PROVIDED INFORMATION section start

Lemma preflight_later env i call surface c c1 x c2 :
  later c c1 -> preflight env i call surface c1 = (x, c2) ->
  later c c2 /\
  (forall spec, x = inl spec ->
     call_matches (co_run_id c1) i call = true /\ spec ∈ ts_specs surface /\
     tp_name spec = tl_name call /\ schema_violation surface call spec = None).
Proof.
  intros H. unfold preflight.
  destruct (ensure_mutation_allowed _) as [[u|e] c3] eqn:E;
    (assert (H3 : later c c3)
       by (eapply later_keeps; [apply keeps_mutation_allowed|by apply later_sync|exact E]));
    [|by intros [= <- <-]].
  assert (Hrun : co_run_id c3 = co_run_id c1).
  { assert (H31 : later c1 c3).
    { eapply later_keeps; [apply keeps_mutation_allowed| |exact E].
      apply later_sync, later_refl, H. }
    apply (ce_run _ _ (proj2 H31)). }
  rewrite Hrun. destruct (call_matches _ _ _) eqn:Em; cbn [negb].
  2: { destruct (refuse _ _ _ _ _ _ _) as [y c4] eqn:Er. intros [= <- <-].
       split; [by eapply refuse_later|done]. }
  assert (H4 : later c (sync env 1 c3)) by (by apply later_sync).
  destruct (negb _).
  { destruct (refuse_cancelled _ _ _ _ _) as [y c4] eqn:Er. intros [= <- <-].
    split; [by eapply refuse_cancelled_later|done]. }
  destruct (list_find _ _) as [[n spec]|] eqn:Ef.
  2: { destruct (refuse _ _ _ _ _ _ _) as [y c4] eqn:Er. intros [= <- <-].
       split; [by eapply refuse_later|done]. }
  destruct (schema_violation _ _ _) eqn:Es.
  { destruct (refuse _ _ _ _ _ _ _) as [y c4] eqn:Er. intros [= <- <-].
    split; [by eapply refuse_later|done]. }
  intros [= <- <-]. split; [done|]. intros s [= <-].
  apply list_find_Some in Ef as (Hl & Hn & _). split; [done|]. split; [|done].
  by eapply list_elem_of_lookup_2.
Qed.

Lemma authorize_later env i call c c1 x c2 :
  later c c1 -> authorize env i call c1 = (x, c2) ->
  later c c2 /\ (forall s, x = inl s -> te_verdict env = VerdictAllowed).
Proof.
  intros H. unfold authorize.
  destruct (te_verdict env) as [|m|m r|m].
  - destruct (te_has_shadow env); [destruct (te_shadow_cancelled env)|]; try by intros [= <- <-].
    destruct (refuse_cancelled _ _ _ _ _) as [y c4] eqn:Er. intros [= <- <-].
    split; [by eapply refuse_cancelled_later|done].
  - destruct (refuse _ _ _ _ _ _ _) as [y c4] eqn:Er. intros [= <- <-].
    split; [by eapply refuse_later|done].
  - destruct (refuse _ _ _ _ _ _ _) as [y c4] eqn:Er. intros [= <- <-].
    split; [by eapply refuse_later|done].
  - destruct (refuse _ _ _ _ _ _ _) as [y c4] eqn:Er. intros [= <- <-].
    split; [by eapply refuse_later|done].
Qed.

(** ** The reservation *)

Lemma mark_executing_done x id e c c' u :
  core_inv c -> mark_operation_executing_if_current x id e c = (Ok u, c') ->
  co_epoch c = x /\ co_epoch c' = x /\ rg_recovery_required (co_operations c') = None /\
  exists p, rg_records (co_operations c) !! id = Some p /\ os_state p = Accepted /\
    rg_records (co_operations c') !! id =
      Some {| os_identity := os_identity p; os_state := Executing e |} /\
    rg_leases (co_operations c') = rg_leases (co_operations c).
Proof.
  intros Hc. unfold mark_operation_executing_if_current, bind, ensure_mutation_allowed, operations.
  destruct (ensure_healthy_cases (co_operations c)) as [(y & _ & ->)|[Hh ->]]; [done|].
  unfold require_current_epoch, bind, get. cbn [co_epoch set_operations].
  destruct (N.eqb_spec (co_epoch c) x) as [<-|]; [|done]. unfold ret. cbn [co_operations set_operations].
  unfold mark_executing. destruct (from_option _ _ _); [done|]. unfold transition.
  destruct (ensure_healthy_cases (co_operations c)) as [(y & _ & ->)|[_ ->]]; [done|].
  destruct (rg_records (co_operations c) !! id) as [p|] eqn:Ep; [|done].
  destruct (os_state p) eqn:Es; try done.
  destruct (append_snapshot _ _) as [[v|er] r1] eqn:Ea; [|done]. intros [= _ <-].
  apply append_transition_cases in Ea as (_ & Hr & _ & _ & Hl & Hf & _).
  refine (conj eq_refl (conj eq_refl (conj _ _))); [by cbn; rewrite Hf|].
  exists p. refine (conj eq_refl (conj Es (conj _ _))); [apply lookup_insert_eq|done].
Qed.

PROVIDED INFORMATION section end

* TASK GOAL
Print the full listing again, word for word.

* RESPONSE FOR THIS EXERCISE
Lemma preflight_later env i call surface c c1 x c2 :
  later c c1 -> preflight env i call surface c1 = (x, c2) ->
  later c c2 /\
  (forall spec, x = inl spec ->
     call_matches (co_run_id c1) i call = true /\ spec ∈ ts_specs surface /\
     tp_name spec = tl_name call /\ schema_violation surface call spec = None).
Proof.
  intros H. unfold preflight.
  destruct (ensure_mutation_allowed _) as [[u|e] c3] eqn:E;
    (assert (H3 : later c c3)
       by (eapply later_keeps; [apply keeps_mutation_allowed|by apply later_sync|exact E]));
    [|by intros [= <- <-]].
  assert (Hrun : co_run_id c3 = co_run_id c1).
  { assert (H31 : later c1 c3).
    { eapply later_keeps; [apply keeps_mutation_allowed| |exact E].
      apply later_sync, later_refl, H. }
    apply (ce_run _ _ (proj2 H31)). }
  rewrite Hrun. destruct (call_matches _ _ _) eqn:Em; cbn [negb].
  2: { destruct (refuse _ _ _ _ _ _ _) as [y c4] eqn:Er. intros [= <- <-].
       split; [by eapply refuse_later|done]. }
  assert (H4 : later c (sync env 1 c3)) by (by apply later_sync).
  destruct (negb _).
  { destruct (refuse_cancelled _ _ _ _ _) as [y c4] eqn:Er. intros [= <- <-].
    split; [by eapply refuse_cancelled_later|done]. }
  destruct (list_find _ _) as [[n spec]|] eqn:Ef.
  2: { destruct (refuse _ _ _ _ _ _ _) as [y c4] eqn:Er. intros [= <- <-].
       split; [by eapply refuse_later|done]. }
  destruct (schema_violation _ _ _) eqn:Es.
  { destruct (refuse _ _ _ _ _ _ _) as [y c4] eqn:Er. intros [= <- <-].
    split; [by eapply refuse_later|done]. }
  intros [= <- <-]. split; [done|]. intros s [= <-].
  apply list_find_Some in Ef as (Hl & Hn & _). split; [done|]. split; [|done].
  by eapply list_elem_of_lookup_2.
Qed.

Lemma authorize_later env i call c c1 x c2 :
  later c c1 -> authorize env i call c1 = (x, c2) ->
  later c c2 /\ (forall s, x = inl s -> te_verdict env = VerdictAllowed).
Proof.
  intros H. unfold authorize.
  destruct (te_verdict env) as [|m|m r|m].
  - destruct (te_has_shadow env); [destruct (te_shadow_cancelled env)|]; try by intros [= <- <-].
    destruct (refuse_cancelled _ _ _ _ _) as [y c4] eqn:Er. intros [= <- <-].
    split; [by eapply refuse_cancelled_later|done].
  - destruct (refuse _ _ _ _ _ _ _) as [y c4] eqn:Er. intros [= <- <-].
    split; [by eapply refuse_later|done].
  - destruct (refuse _ _ _ _ _ _ _) as [y c4] eqn:Er. intros [= <- <-].
    split; [by eapply refuse_later|done].
  - destruct (refuse _ _ _ _ _ _ _) as [y c4] eqn:Er. intros [= <- <-].
    split; [by eapply refuse_later|done].
Qed.

(** ** The reservation *)

Lemma mark_executing_done x id e c c' u :
  core_inv c -> mark_operation_executing_if_current x id e c = (Ok u, c') ->
  co_epoch c = x /\ co_epoch c' = x /\ rg_recovery_required (co_operations c') = None /\
  exists p, rg_records (co_operations c) !! id = Some p /\ os_state p = Accepted /\
    rg_records (co_operations c') !! id =
      Some {| os_identity := os_identity p; os_state := Executing e |} /\
    rg_leases (co_operations c') = rg_leases (co_operations c).
Proof.
  intros Hc. unfold mark_operation_executing_if_current, bind, ensure_mutation_allowed, operations.
  destruct (ensure_healthy_cases (co_operations c)) as [(y & _ & ->)|[Hh ->]]; [done|].
  unfold require_current_epoch, bind, get. cbn [co_epoch set_operations].
  destruct (N.eqb_spec (co_epoch c) x) as [<-|]; [|done]. unfold ret. cbn [co_operations set_operations].
  unfold mark_executing. destruct (from_option _ _ _); [done|]. unfold transition.
  destruct (ensure_healthy_cases (co_operations c)) as [(y & _ & ->)|[_ ->]]; [done|].
  destruct (rg_records (co_operations c) !! id) as [p|] eqn:Ep; [|done].
  destruct (os_state p) eqn:Es; try done.
  destruct (append_snapshot _ _) as [[v|er] r1] eqn:Ea; [|done]. intros [= _ <-].
  apply append_transition_cases in Ea as (_ & Hr & _ & _ & Hl & Hf & _).
  refine (conj eq_refl (conj eq_refl (conj _ _))); [by cbn; rewrite Hf|].
  exists p. refine (conj eq_refl (conj Es (conj _ _))); [apply lookup_insert_eq|done].
Qed.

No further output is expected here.